Rodriguez Seamount is a seamount and guyot located in the Pacific Ocean about 150 km off the coast of Central California. It is structurally similar to the nearby Guide, Pioneer, Gumdrop, and Davidson seamounts, all located roughly between 37.5° and 34.0° degrees North latitude. This group of seamounts is morphologically unique, and the mounts are very similar to one another. The seamount structures run parallel to an ancient spreading center which has since been replaced in its role by the San Andreas Fault system.

Rodriguez Seamount lies within the boundaries of the Chumash Heritage National Marine Sanctuary. It is named for Juan Rodríguez Cabrillo.

==Geology==
Magnetic anomalies at Rodriguez indicate that it is located on a 19-million-year-old crustal surface. Rocks recovered from Rodriguez Seamount are largely composed of alkaline basalt and Hawaiite. Ar-Ar dating techniques indicate that the volcano is between 10 and 12 million years of age.

Rodriguez Seamount rises about 1675 m above the surrounding seafloor, to a minimum depth of 650 m. Its calculated volume is greater than 205 km3; however this is likely an understatement because the survey did not include its lowermost slope.
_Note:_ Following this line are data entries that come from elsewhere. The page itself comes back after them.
#[export, refine] Instance list_lru_laws : LruLaws list_lru := {|
  lru_entries := λ s : Lru, ll_entries s;
|}.
Proof.
  all: try done.
  - intros s k v Hno Hlt. simpl in *.
    assert (assoc_remove (ll_entries s) k = ll_entries s) as ->.
    { by apply assoc_remove_absent. }
    unfold trim. rewrite length_app. simpl.
    rewrite (proj2 (N.ltb_ge _ _)) by lia. done.
  - intros s. apply ll_wf.
Defined.
End list_lru.

(** ** Sequences of operations *)
Section runs.
Context {A : Type} {St : Storage A} {L : LruCache (list nat) (CachedMatrix A)}
  {LL : LruLaws L}.

Inductive cache_op :=
| OpGet (key : list nat)
| OpInsert (key : list nat) (m : Matrix A).

Definition cache_step {E} (op : cache_op) (self : InversionCache A)
  : outcome E (InversionCache A) :=
  match op with
  | OpGet key => Ok (cache_get self key).2
  | OpInsert key m => let! ' (_, self) := cache_insert self key m in Ok self
  end.

Lemma cache_run_inv {E} ops self :
  cache_inv self →
  ensures (for_each (E:=E) ops cache_step self)
    (λ self', cache_inv self' ∧ max_bytes self' = max_bytes self ∧
       cache_capacity self' = cache_capacity self) (λ _, False).
Proof.
  intros H. apply (for_each_post _ _ (λ _ s, cache_inv s ∧ max_bytes s = max_bytes self ∧
    cache_capacity s = cache_capacity self)); [done| |done].
  intros i op s _ (Hs & Hm & Hc). destruct op as [key|key m].
  - simpl. split; [by apply cache_get_inv|]. rewrite <-Hm, <-Hc.
    unfold cache_get, cache_capacity.
    pose proof (lru_get_capacity (entries s) key) as E1.
    by destruct (lru_get (entries s) key).
  - eapply ensures_bind; [by apply cache_insert_spec|].
    intros [r s'] (H1 & H2 & H3 & _). simpl. by rewrite H2, H3.
Qed.

(** C35: whatever sequence of lookups and insertions is
    run on a fresh cache, no operation panics or underflows, and afterwards
    [memory()] reports at most [capacity] entries, a charge equal to the sum
    of the charges of the retained entries, and a charge within the budget. *)
Theorem inversion_cache_budget (capacity max : N) (ops : list cache_op) :
  ∃ self, for_each (E:=Empty_set) ops cache_step (cache_new capacity max) = Ok self ∧
    memory_max_bytes (cache_memory self) = max ∧
    (memory_entries (cache_memory self) <= capacity)%N ∧
    (memory_retained_bytes (cache_memory self) <= max)%N ∧
    memory_retained_bytes (cache_memory self) = total_bytes (lru_entries (entries self)).
Proof.
  pose proof (cache_run_inv (E:=Empty_set) ops _ (cache_new_inv capacity max)) as H.
  apply ensures_noerr in H as (self & Hr & (H1 & H2 & H3) & Hm & Hc).
  exists self. unfold cache_memory. simpl in *. split_and!; [done|done| |congruence|done].
  rewrite Hc in H3. unfold cache_capacity in H3. simpl in H3.
  by rewrite lru_new_capacity in H3.
Qed.

(** an insertion into a cache within its budget never
    panics.  An entry that cannot be charged within the budget, or a zero
    capacity, leaves the cache as it is; otherwise the entry becomes the most
    recently used one, a lookup of its key returns its matrix, and exactly
    the least recently used other entries are evicted, no more than needed. *)
Theorem cache_insert_correct (self : InversionCache A) key m
    (Hinv : cache_inv self) :
  ∃ r self', cache_insert (E:=Empty_set) self key m = Ok (r, self') ∧ cache_inv self' ∧
    insertion_result self key m r self' ∧
    (inserted r = true → (cache_get self' key).1 = Some m).
Proof.
  pose proof (cache_insert_spec (E:=Empty_set) self key m Hinv) as H.
  apply ensures_noerr in H as ([r self'] & -> & H1 & _ & _ & H4).
  exists r, self'. split_and!; [done..|]. intros Hi.
  unfold insertion_result in H4. rewrite Hi in H4.
  destruct H4 as (bytes & k & _ & _ & _ & He & _). unfold cache_get.
  pose proof (lru_get_fst (entries self') key) as Hg.
  destruct (lru_get (entries self') key) as [o es']. simpl in *. subst o.
  rewrite He, assoc_get_snoc; [done|]. apply assoc_get_None.
  rewrite list_elem_of_In, in_map_iff. intros (e & Hk & Hin).
  apply list_elem_of_In, elem_of_drop_in, elem_assoc_remove in Hin. by destruct Hin.
Qed.
End runs.

(** A storage model for the witnesses: exact capacities, 1024 inline elements. *)
#[export] Instance exact_storage {A} : Storage A := {|
  key_capacity := λ k, N.of_nat (length k);
  spilled := λ d, (1024 <? N.of_nat (length d))%N;
  data_capacity := λ d, N.of_nat (length d);
  size_of_elem := 1;
  size_of_matrix := 1048;
|}.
The slope is composed mostly of layered volcanic rock, mostly coarse sandstone, with a few scattered large lava boulders. They were likely formed from fragments of volcanic glass formed in the steam explosions of lava touching down against water, similar to the process that is happening today on Kilauea. This would have built a black sand beach over time; however, following millions of years of alterations, most of the sand has since been converted into clay. Small hills, constructed of jagged lava flows, are thought to have resulted from subaerial 'a'a flows.

The northeast-trending ridges, which are common to the group that Rodriquez Seamount is in, are less distinct on Rodriguez than on the other seamounts in the group. In addition, the seamount is propagated by several large volcanic cones, the largest of which is 700 m tall and 2.2 km at the base, with a volume of about 2.6 km3. The lower flanks of the volcano have slumped and are covered in a thick layer of sediment, particularly the southwest flank. Another slump area to the west flank has blocky debris on it, suggesting that the base of the volcano has also started collapsing into itself.

Rodriguez Seamount once extended above sea level, resulting in a flat, sediment-covered summit that is coated with beach sands of ancient origin. This flat top earns it the distinction of being a guyot. These sands have been colonized by, among others, sea cucumbers.

An expedition in 2003 included Rodriguez Seamount as one of its destinations. Observations made during the expedition confirmed theories that the seamount had once been above sea level, and has since subsided about 750 m from its former height. A sandstone structure discovered at 650 m depth seems to hint at a former sand beach and shoreline.